Who’s in the right here, Ward or the university? Let’s discuss….
Here’s more about the Sixth Circuit’s rationale, from Oppenheimer’s article:
The Sixth Circuit decision turns on how common it is to refer patients to other counselors. Ms. Ward argues that one’s religious beliefs are a reasonable reason to refer a client, while the university argues that it has to train students to work with all kinds of clients. The American Counseling Association filed a brief asserting that to habitually refer gay clients would violate its ethical canon.
Ms. Ward referred questions to her lawyer, Jeremy Tedesco of the Alliance Defense Fund, a Christian legal advocacy organization. Mr. Tedesco said that “if referrals are acceptable, including for many nonreligious-based reasons, they can’t deny someone who has a religion-based need to refer.” He said that Ms. Ward was not singling out gay men and lesbians, and that she would also refuse to affirm heterosexuals who sought counseling about their adultery.
This line of reasoning does not seem crazy — even if it’s coming from the Alliance Defense Fund, which is committed to fighting the “homosexual legal agenda,” described on the ADF website as “The Principal Threat to Your Religious Freedom.” (Funny, I would have thought that totalitarian states or sectarian killings pose a greater threat to religious freedom than people who want to expand access to civil marriage, while leaving religious groups to define for themselves what constitutes marriage under their own belief systems.)
Julea Ward may have won this latest legal battle.
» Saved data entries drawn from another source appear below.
(* ===== verification/Hashes.v ===== *)
(** * Hashes of keys (src/src/oai/common: 3gpp_29.244.h, 3gpp_29.274.h)

    [std::hash] of F-SEIDs, node identifiers and core F-TEIDs.  A hash table
    needs that keys which [operator==] calls equal have equal hashes. *)
From Stdlib Require Import ZArith Lia List Bool.
From stdpp Require Import base list.
From S2P Require Import Prelude Packet PfcpTypes Identity XgppConv.
Open Scope Z_scope.

(** ** Node identifiers *)

Definition NODE_ID_TYPE_IPV4_ADDRESS : Z := 0.
Definition NODE_ID_TYPE_IPV6_ADDRESS : Z := 1.
Definition NODE_ID_TYPE_FQDN : Z := 2.

(** The words of the union; the first is the IPv4 address. *)
Definition node_word (n : node_id_t) (i : nat) : Z := le_dec (field (4 * i) 4 (node_id_u1 n)).

Definition node_id_eqb (this i : node_id_t) : bool :=
  (node_id_node_id_type i =? node_id_node_id_type this) &&
  (node_word i 0 =? node_word this 0) && bool_decide (node_id_fqdn i = node_id_fqdn this) &&
  (node_word i 0 =? node_word this 0) && (node_word i 1 =? node_word this 1) &&
  (node_word i 2 =? node_word this 2) && (node_word i 3 =? node_word this 3).

Section Hashes.
(** [std::hash] of a [uint32_t] and of a string. *)
Variable hash_u32 : Z -> Z.
Variable hash_string : list Z -> Z.

Definition hash_fseid (k : fseid_t) : Z :=
  if fseid_v4 k then Z.lxor (fseid_ipv4_address k) (fseid_seid k)
  else if fseid_v6 k then
    Z.lxor (fseid_seid k)
      (Z.lxor (Z.lxor (Z.lxor (s6_addr32 k 0) (s6_addr32 k 1)) (s6_addr32 k 2)) (s6_addr32 k 3))
  else fseid_seid k.

Definition hash_node_id (k : node_id_t) : Z :=
  let t := node_id_node_id_type k in
  if t =? NODE_ID_TYPE_IPV4_ADDRESS then hash_u32 (node_word k 0)
  else if t =? NODE_ID_TYPE_IPV6_ADDRESS then
    Z.lxor (Z.lxor (Z.lxor (node_word k 0) (node_word k 1)) (node_word k 2)) (node_word k 3)
  else if t =? NODE_ID_TYPE_FQDN then hash_string (node_id_fqdn k)
  else 0.

Definition hash_fteid (k : Core.fully_qualified_tunnel_endpoint_identifier_s) : Z :=
  let h1 := hash_u32 (Core.interface_type k) in
  let h2 := Z.lxor (hash_u32 (Core.teid_gre_key k)) h1 in
  let h2 := if Core.v4 k then Z.lxor h2 (hash_u32 (Core.ipv4_address k)) else h2 in
  if Core.v6 k then
    let w i := hash_u32 (Core.addr32 (Core.ipv6_address k) i) in
    Z.lxor (Z.lxor (Z.lxor (Z.lxor h2 (w 0%nat)) (w 1%nat)) (w 2%nat)) (w 3%nat)
  else h2.

Ltac rewrite_all_eq :=
  repeat match goal with H : _ = _ |- _ => rewrite H; clear H end; reflexivity.

(** ** Equal keys have equal hashes *)

Theorem equal_keys_hash_equal :
  (forall f g, fseid_eqb f g = true -> hash_fseid f = hash_fseid g) /\
  (forall f g, node_id_eqb f g = true -> hash_node_id f = hash_node_id g) /\
  (forall f g, Core.fteid_eqb f g = true -> hash_fteid f = hash_fteid g).
Proof.
  split; [|split]; intros f g.
  - unfold fseid_eqb, hash_fseid. rewrite !andb_true_iff, !Z.eqb_eq, !eqb_true_iff.
    intros Hq. destruct_and!. rewrite_all_eq.
  - unfold node_id_eqb, hash_node_id. rewrite !andb_true_iff, !Z.eqb_eq, bool_decide_eq_true.
    intros Hq. destruct_and!. rewrite_all_eq.
  - unfold Core.fteid_eqb, hash_fteid. rewrite !andb_true_iff, !Z.eqb_eq, !eqb_true_iff.
    intros Hq. destruct_and!. rewrite_all_eq.
Qed.

(** Hashes of F-SEIDs stay 64-bit numbers. *)
Lemma hash_fseid_range f :
  fseid_ok f -> 0 <= fseid_seid f < 2 ^ 64 -> 0 <= fseid_ipv4_address f < 2 ^ 32 ->
  0 <= hash_fseid f < 2 ^ 64.
Proof.
  intros Hf Hs Ha. unfold hash_fseid.
  assert (forall a b, 0 <= a < 2 ^ 64 -> 0 <= b < 2 ^ 64 -> 0 <= Z.lxor a b < 2 ^ 64) as Hx.
  { intros a b [Ha0 Ha1] [Hb0 Hb1]. split; [apply Z.lxor_nonneg; lia|].
    destruct (Z.eq_dec (Z.lxor a b) 0) as [->|Hn]; [lia|].
    assert (0 <= Z.lxor a b) as Hp by (apply Z.lxor_nonneg; lia).
    apply Z.log2_lt_pow2; [lia|]. pose proof (Z.log2_lxor a b ltac:(lia) ltac:(lia)).
    assert (forall z, 0 <= z < 2 ^ 64 -> Z.log2 z < 64) as Hlog.
    { intros z Hz. destruct (Z.eq_dec z 0) as [->|]; [cbn; lia|]. apply Z.log2_lt_pow2; lia. }
    pose proof (Hlog a ltac:(lia)). pose proof (Hlog b ltac:(lia)). lia. }
  pose proof (s6_addr32_range f 0 Hf ltac:(lia)). pose proof (s6_addr32_range f 1 Hf ltac:(lia)).
  pose proof (s6_addr32_range f 2 Hf ltac:(lia)). pose proof (s6_addr32_range f 3 Hf ltac:(lia)).
  destruct (fseid_v4 f); [apply Hx; lia|]. destruct (fseid_v6 f); [|lia].
  repeat apply Hx; lia.
Qed.

End Hashes.
Definition heap1 : wallet.Heap :=
  {| wallet.slices := {[ 1%positive := [3; 1; 4; 1; 5] ]};
     wallet.keys := {[ 1%positive := {| wallet.key_X := 5; wallet.key_Y := 6;
                                        wallet.key_D := 77 |} ]};
     wallet.accts := {[ 1%positive := account1 ]} |}.

Definition wallet1 : wallet.SimpleWallet :=
  {| wallet.mnemonic := EmptyString; wallet.seed := Some 1%positive; wallet.masterKey := keyA;
     wallet.accounts := {[ [9; 9] := 1%positive ]};
     wallet.paths := {[ [9; 9] := [0x8000002C; 0x8000003C; 0x80000000; 0; 0] ]};
     wallet.isLocked := false |}.

(** Decimal numerals, for the parsers of [strconv]. *)
Fixpoint decimal (acc : Z) (s : string) : option Z :=
  match s with
  | EmptyString => Some acc
  | String c rest =>
      let d := Z.of_N (N_of_ascii c) - 48 in
      if (0 <=? d) && (d <=? 9) then decimal (acc * 10 + d) rest else None
  end.

Definition parse_decimal (s : string) : option Z :=
  match s with
  | EmptyString => None
  | _ => decimal 0 s
  end.

Definition skms_env : skms.Env :=
  {| skms.Atoi := parse_decimal;
     skms.ParseUint := fun s =>
       match parse_decimal s with
       | Some n => if n <? 2 ^ 32 then Some n else None
       | None => None
       end |}.

End example.

(** * Vocabulary of the statements *)

Section SimpleWalletVocabulary.
Context `{!wallet.Env}.
Import wallet.

(** What a caller sees of the account [Derive] returns: its address and the
    key object behind its [PrivateKey] pointer (the public key is the
    [(X, Y)] part of that object). *)
Definition derive_view (h : Heap) (w : SimpleWallet) (index now : Z)
    : option (Address * PrivateKeyObj) :=
  match Derive h w index now with
  | (h', _, Ok a) =>
      account ← accts h' !! a;
      k ← PrivateKey account;
      key ← keys h' !! k;
      Some (Address_ account, key)
  | (_, _, Err _) => None
  end.

Definition base_path (index : Z) : DerivationPath :=
  [0x8000002C; 0x8000003C; 0x80000000; 0; index].

(** The account object at [a], if any, has a [nil] private key pointer. *)
Definition niled (h : Heap) (a : loc) : Prop :=
  ∀ account, accts h !! a = Some account → PrivateKey account = None.

(** The key object at [k], if any, has [D = 0]. *)
Definition zeroed (h : Heap) (k : loc) : Prop :=
  ∀ obj, keys h !! k = Some obj → key_D obj = 0.

(** A value of type [uint32]. *)
Definition uint32 (x : Z) : Prop := 0 ≤ x < 2 ^ 32.

(** A call on a wallet by its owner: [Derive(index)] at the time [now], or
    [Close()]. *)
Inductive call : Type :=
  | Call_Derive (index now : Z)
  | Call_Close.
But what about the viability of her counseling career, over the long term? More from the NYT:
[Daniel Mach of the ACLU, which filed an amicus brief in support of the university], pointed out that the counselor who seeks to avoid gay people — or adulterers, or those having premarital sex — has an unworkable view of how the profession works.
“To say, ‘I will start treating them, but if the discussion turns to matters of relationships, at that point, I will refer them away’ — that misapprehends the nature of the counseling relationship, in which you don’t always know where the discussion will lead,” Mr. Mach said. “You may start out talking about an eating disorder and then, a couple sessions in, that veers toward a discussion of sexuality.”
That seems right to me. I suspect that people whose conduct Julea Ward might frown upon — including, but not limited to, adulterers and gay people — might be disproportionately represented among the ranks of people seeking counseling.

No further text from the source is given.